Thu Aug 20, 2009 3:08pm EDT

 * NYMEX September crude set to expire at close
 * Jobless claims, other data offer mixed economic picture
 NEW YORK, Aug 20 (Reuters) - U.S. crude oil futures changed
gears and were lower Thursday afternoon as traders were closing
out positions on the front-month September crude contract,
which will expire at the close of the floor trading session.
 A mixed bag of economic data earlier in the day raised more
worries about the U.S. recovery, pressuring prices lower.
 "It's expiration day volatility and the market is trying to
decide if October crude should be at what would be a new 2009
high price at the rollover," said Phil Flynn, analyst at
PFGBest Research in Chicago.
 Heating oil and gasoline futures lost more ground, reacting
to continuing tepid demand amid bulging supplies.
 "The petroleum markets are seeing some light profit-taking
following Wednesday's rally, but most traders seem to be
sticking around to see if there might be another bullish shoe
to drop," said Tim Evans, analyst a Citi Futures Perspective in
New York.
 "The S&P 500 watchers will want to see if that market
extends its own gains," Evans added.
 Crude futures rose more than $3, nearly 5 percent, on
Wednesday after the Energy Information Administration said that
crude oil stocks fell 8.4 million barrels last week. [EIA/S]

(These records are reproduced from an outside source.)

(* ===== verification/Qcow2Snaps.v ===== *)
(** * qcow2 images: the invariant of an image with snapshots

    The snapshot table and each snapshot's L1 table lie in clusters of their
    own; each L1 table describes a disk that stays as it is. *)

From S2P Require Import Prelude TableCache Disk Qcow2 Qcow2Alloc Qcow2Read Qcow2Phys Qcow2Steps Qcow2Free Qcow2Write Qcow2Guest Qcow2Correct Qcow2Open Qcow2Durable Qcow2Header Qcow2Create Qcow2Snapshot Qcow2Walk Qcow2Copied Qcow2Owned Qcow2SnapTable.

Section snaps.
Context {B : Type} `{HB : DiskContents B} `{HI : InflateLaws}.
Implicit Types q : Qcow2Image B.

(** ** Ownership and the top of the image *)

Record owns (T D S : Z → Prop) q : Prop := mkOwns {
  on_ok : write_ok (any T D S) q;
  on_owned : owned T D S q;
  on_meta : meta_ok (any T D S) q;
  on_top c : 0 ≤ c → is_meta q c → S c }.

Lemma owns_phys T D S q : owns T D S q → phys q.
Proof. intros Ho. exact (write_phys _ _ (on_ok _ _ _ _ Ho)). Qed.
Lemma any_nonneg T D S q c : owns T D S q → any T D S c → 0 ≤ c.
Proof. intros Ho Hc. by apply (wo_P _ _ (on_ok _ _ _ _ Ho) c Hc). Qed.
Lemma owns_top T D S q c : owns T D S q → T c ∨ D c → ¬ is_meta q c.
Proof.
  intros Ho Hc Hm. assert (0 ≤ c) as Hc0 by (apply (any_nonneg T D S q); [done|unfold any; tauto]). pose proof (on_top _ _ _ _ Ho c Hc0 Hm) as Hs.
  destruct Hc as [Ht|Hd]; [by apply (ow_TS _ _ _ _ (on_owned _ _ _ _ Ho) c)|by apply (ow_DS _ _ _ _ (on_owned _ _ _ _ Ho) c)].
Qed.
Lemma owns_stays T D S q q' : owns T D S q → write_ok (any T D S) q' → meta_ok (any T D S) q' → stays T D S q q' → owns T D S q'.
Proof.
  intros Ho Hw' Hm' Hst. constructor; try done.
  - apply (owned_stays _ _ _ q); [|done|by apply Ho]. intros c Hc. apply (owns_top T D S q); auto.
  - intros c Hc Hi. apply (on_top _ _ _ _ Ho c Hc). by apply (st_meta _ _ _ _ _ Hst).
Qed.
Lemma owns_kept T D S q q' :
  owns T D S q → write_ok (any T D S) q' → stays T D S q q' → meta_kept q q' → length (refcount_table q') = length (refcount_table q) →
  (∀ c, any T D S c → l2_table q' (c * cluster_size q) = l2_table q (c * cluster_size q)) → owns T D S q'.
Proof.
  intros Ho Hw' Hst Hmk Hrl HP. pose proof (st_cs _ _ _ _ _ Hst) as Hcs. apply (owns_stays T D S q); try done.
  apply (meta_ok_kept _ q); try done; try apply Hst; [apply Ho|apply Ho|apply Hw'|]. intros c Hc Hi. pose proof (on_top _ _ _ _ Ho c Hc Hi) as HS.
  destruct (ow_S _ _ _ _ (on_owned _ _ _ _ Ho) c HS) as [Hone Hoff]. destruct (st_off _ _ _ _ _ Hst c (or_intror HS) Hoff) as [_ Hn]. rewrite Hcs in Hn.
  assert (any T D S c) as HPc by (by right; right). destruct (wo_P _ _ Hw' c HPc) as (_ & _ & _ & Hf). rewrite Hcs in Hf.
  split_and!; try done; [by apply (st_rc _ _ _ _ _ Hst)|by apply HP].
Qed.
Lemma owns_wrote T D S lo part q q' : owns T D S q → write_ok (any T D S) q' → wrote (any T D S) lo part q q' → owns T D S q' ∧ stays T D S q q'.
Proof.
  intros Ho Hw' Hwr. pose proof (wrote_stays _ _ _ _ _ _ _ Hwr) as Hst. split; [|done]. apply (owns_stays _ _ _ q); try done.
  exact (wrote_meta_ok _ _ _ _ _ (on_ok _ _ _ _ Ho) Hw' (on_meta _ _ _ _ Ho) Hwr).
Qed.

(** ** Clusters with a known beginning *)

Definition holds (S : Z → Prop) q (off : Z) (b : bytes) : Prop :=
  ∃ c, off = c * cluster_size q ∧ S c ∧ ¬ is_meta q c ∧ len b ≤ cluster_size q ∧ slice (l2_table q off) 0 (len b) = b.

Lemma holds_file T D S q off b : owns T D S q → holds S q off b →
  0 ≤ off ∧ off + len b ≤ len (q_file q) ∧ slice (q_file q) off (off + len b) = b.
Proof.
  intros Ho (c & -> & Hs & _ & Hl & Hb). pose proof (phys_cs q (owns_phys _ _ _ _ Ho)) as Hcs. pose proof (len_nonneg b).
  destruct (wo_P _ _ (on_ok _ _ _ _ Ho) c) as (Hc0 & _ & _ & Hf); [by right; right|]. destruct (ow_S _ _ _ _ (on_owned _ _ _ _ Ho) c Hs) as [_ [_ Hn]].
  split_and!; [nia|nia|]. unfold l2_table, view in Hb. rewrite Hn, tables_at in Hb by (nia || (apply Z.mod_mul; lia)).
  rewrite <-Hb at 2. rewrite <-(Z.add_0_r (c * cluster_size q)) at 1. apply slice_window; nia.
Qed.
Lemma holds_stays T D S q q' off b : stays T D S q q' → holds S q off b → holds S q' off b.
Proof.
  intros Hst (c & -> & Hs & Hm & Hl & Hb). pose proof (st_cs _ _ _ _ _ Hst) as Hcs. exists c. rewrite Hcs, (st_meta _ _ _ _ _ Hst). split_and!; try done.
  rewrite (st_P _ _ _ _ _ Hst c); [done|by right; right|done].
Qed.
Lemma holds_mono (S S' : Z → Prop) q off b : (∀ c, S c → off = c * cluster_size q → S' c) → holds S q off b → holds S' q off b.
Proof. intros HS (c & He & Hs & ?). exists c. split; [done|]. split; [by apply HS|done]. Qed.

(** ** Snapshots *)

Record listed (T S : Z → Prop) q (e : SnapshotEntry) (l : list Z) : Prop := mkListed {
  li_l1 : holds S q (s_l1_table_offset e) (table_bytes l);
  li_len : s_l1_size e = Z.of_nat (length l) ∧ length l = length (l1 q);
  li_disk : s_disk_size e = Some (q_size q);
  li_snap : snap_ok T q l }.

Definition tabled (S : Z → Prop) q (es : list SnapshotEntry) : Prop :=
  nb_snapshots q = Z.of_nat (length es) ∧
  if decide (es = []) then snapshots_offset q = 0
  else snapshots_offset q ≠ 0 ∧ holds S q (snapshots_offset q) (es ≫= serialize) ∧ Forall (λ e, s_l1_table_offset e ≠ snapshots_offset q) es.

Record snaps (T D S : Z → Prop) q (es : list SnapshotEntry) : Prop := mkSnaps {
  sn_owns : owns T D S q;
  sn_fields : Forall entry_ok es;
  sn_table : tabled S q es;
  sn_l1 e : e ∈ es → ∃ l, listed T S q e l }.

Lemma listed_stays T D S q q' e l : owns T D S q → stays T D S q q' → listed T S q e l →
  listed T S q' e l ∧ ∀ o, snap_byte q' l o = snap_byte q l o.
Proof.
  intros Ho Hst [A1 A2 A3 A4]. pose proof (owns_phys _ _ _ _ Ho) as Hp. pose proof (on_owned _ _ _ _ Ho) as Hoo.
  assert (∀ c, T c ∨ D c → ¬ is_meta q c) as Htop by (intros c; by apply (owns_top T D S)). split.
  - constructor; [by apply (holds_stays T D S q)|by rewrite (st_l1 _ _ _ _ _ Hst)|by rewrite (st_size _ _ _ _ _ Hst)|]. by apply (snap_ok_stays T D S q).
  - intros o. by apply (snap_byte_stays T D S).
Qed.
Lemma tabled_stays T D S q q' es : stays T D S q q' → tabled S q es → tabled S q' es.
Proof.
  intros Hst [Hn Hes]. destruct (st_snaps _ _ _ _ _ Hst) as (E1 & E2 & _). unfold tabled. rewrite E1, E2. split; [done|]. case_decide; [done|].
  destruct Hes as (? & ? & ?). split_and!; try done. by apply (holds_stays T D S q).
Qed.
Lemma snaps_stays T D S q q' es : snaps T D S q es → owns T D S q' → stays T D S q q' → snaps T D S q' es.
Proof.
  intros [A1 A2 A3 A4] Ho' Hst. constructor; try done; [by apply (tabled_stays T D S q)|]. intros e He. destruct (A4 e He) as [l Hl]. exists l.
  by apply (listed_stays T D S q).
Qed.

(** ** Reading *)

(** What it takes to read the table. *)
Definition shelved (T D S : Z → Prop) q (es : list SnapshotEntry) : Prop := owns T D S q ∧ Forall entry_ok es ∧ tabled S q es.
Lemma snaps_shelved T D S q es : snaps T D S q es → shelved T D S q es.
Proof. by intros []. Qed.
Lemma parse_shelved T D S q es : shelved T D S q es → parse_table q = (q, DOk es).
Proof.
  intros (Ho & Hf & [Hn Ht]). unfold parse_table. rewrite (dbind_ok _ _ q q q) by done. unfold id. rewrite Hn. case_decide as E; [by subst es|].
  destruct Ht as (_ & Hh & _). rewrite (proj2 (Z.eqb_neq _ _)) by (destruct es; [done|cbn [length]; lia]). rewrite Nat2Z.id.
  destruct (holds_file _ _ _ _ _ _ Ho Hh) as (? & ? & ?). unfold dpure. by rewrite parse_serialized.
Qed.
Lemma parse_table_spec T D S q es : snaps T D S q es → parse_table q = (q, DOk es).
Proof. intros Hs. by apply (parse_shelved T D S), snaps_shelved. Qed.
Lemma read_l1_spec T D S q e l : owns T D S q → listed T S q e l → read_snapshot_l1 e q = (q, DOk l).
Proof.
  intros Ho [Hh [Hl _] _ Hs]. destruct (holds_file _ _ _ _ _ _ Ho Hh) as (? & ? & Hsl). pose proof (len_table_bytes l) as Hlt. unfold read_snapshot_l1.
  rewrite (dbind_ok _ _ q q (table_bytes l)).
  - unfold mret, dstate_ret. do 2 f_equal. apply words_table_bytes. apply Hs.
  - unfold read_file. rewrite (dbind_ok _ _ q q q) by done. unfold id, dpure. replace (s_l1_size e * 8) with (len (table_bytes l)) by lia.
    rewrite read_in by lia. by rewrite Hsl.
Qed.
Lemma find_snapshot_spec T D S q es name pos e :
  snaps T D S q es → list_find (λ e, entry_named name e = true) es = Some (pos, e) → find_snapshot name q = (q, DOk e) ∧ ∃ l, listed T S q e l.
Proof.
  intros Hs Hf. split.
  - unfold find_snapshot. rewrite (dbind_ok _ _ _ _ _ (parse_table_spec _ _ _ _ _ Hs)). by rewrite Hf.
  - apply (sn_l1 _ _ _ _ _ Hs). apply list_find_Some in Hf as (Hl & _). by eapply list_elem_of_lookup_2.
Qed.
End snaps.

 Distillate stocks dipped by 700,000 barrels and gasoline
stocks fell 2.1 million barrels, the EIA said.
 PRICES
 * On the New York Mercantile Exchange at 1:30 p.m. EDT
(1730 GMT), September crude CLU9 was down 57 cents, or 0.79
percent, at $71.85 a barrel, trading $71.65 to $72.88.
 * The day's high is the highest since the June 30 peak of
$73.38, which was the highest intraday front-month crude oil
price since crude hit $75.69 on Oct. 21.
 * NYMEX October crude CLV9 was down $1.14, or 1.53
percent, at $73.45 a barrel, trading $73.10 to $74.07.
 * In London, October Brent crude LCOV9 was down 79 cents,
or 1.06 percent, at $73.80, trading $73.53 to $74.78.
 * NYMEX September RBOB RBU9 slid 5.86 cents, or 2.88
percent, to $1.9760 a gallon, trading from $1.9755 to $2.0435.
 * NYMEX September heating oil HOU9 shed 3.15 cents, or
1.64 percent, at $1.8872 a gallon, trading from $1.8808 to
$1.9266.
 * The September/September RBOB crack spread <0#RB-CL=R> was
at $11.14, after ending at $13.03 on Wednesday. The
September/September heating oil crack spread <0#CL-HO=R> was at
$7.41, after ending at $8.17 on Wednesday.
 * The spread between the current front month and the
five-year forward crude contract CLc61 was at $15.36, based
on the September 2014 contract Wednesday settlement at $87.21.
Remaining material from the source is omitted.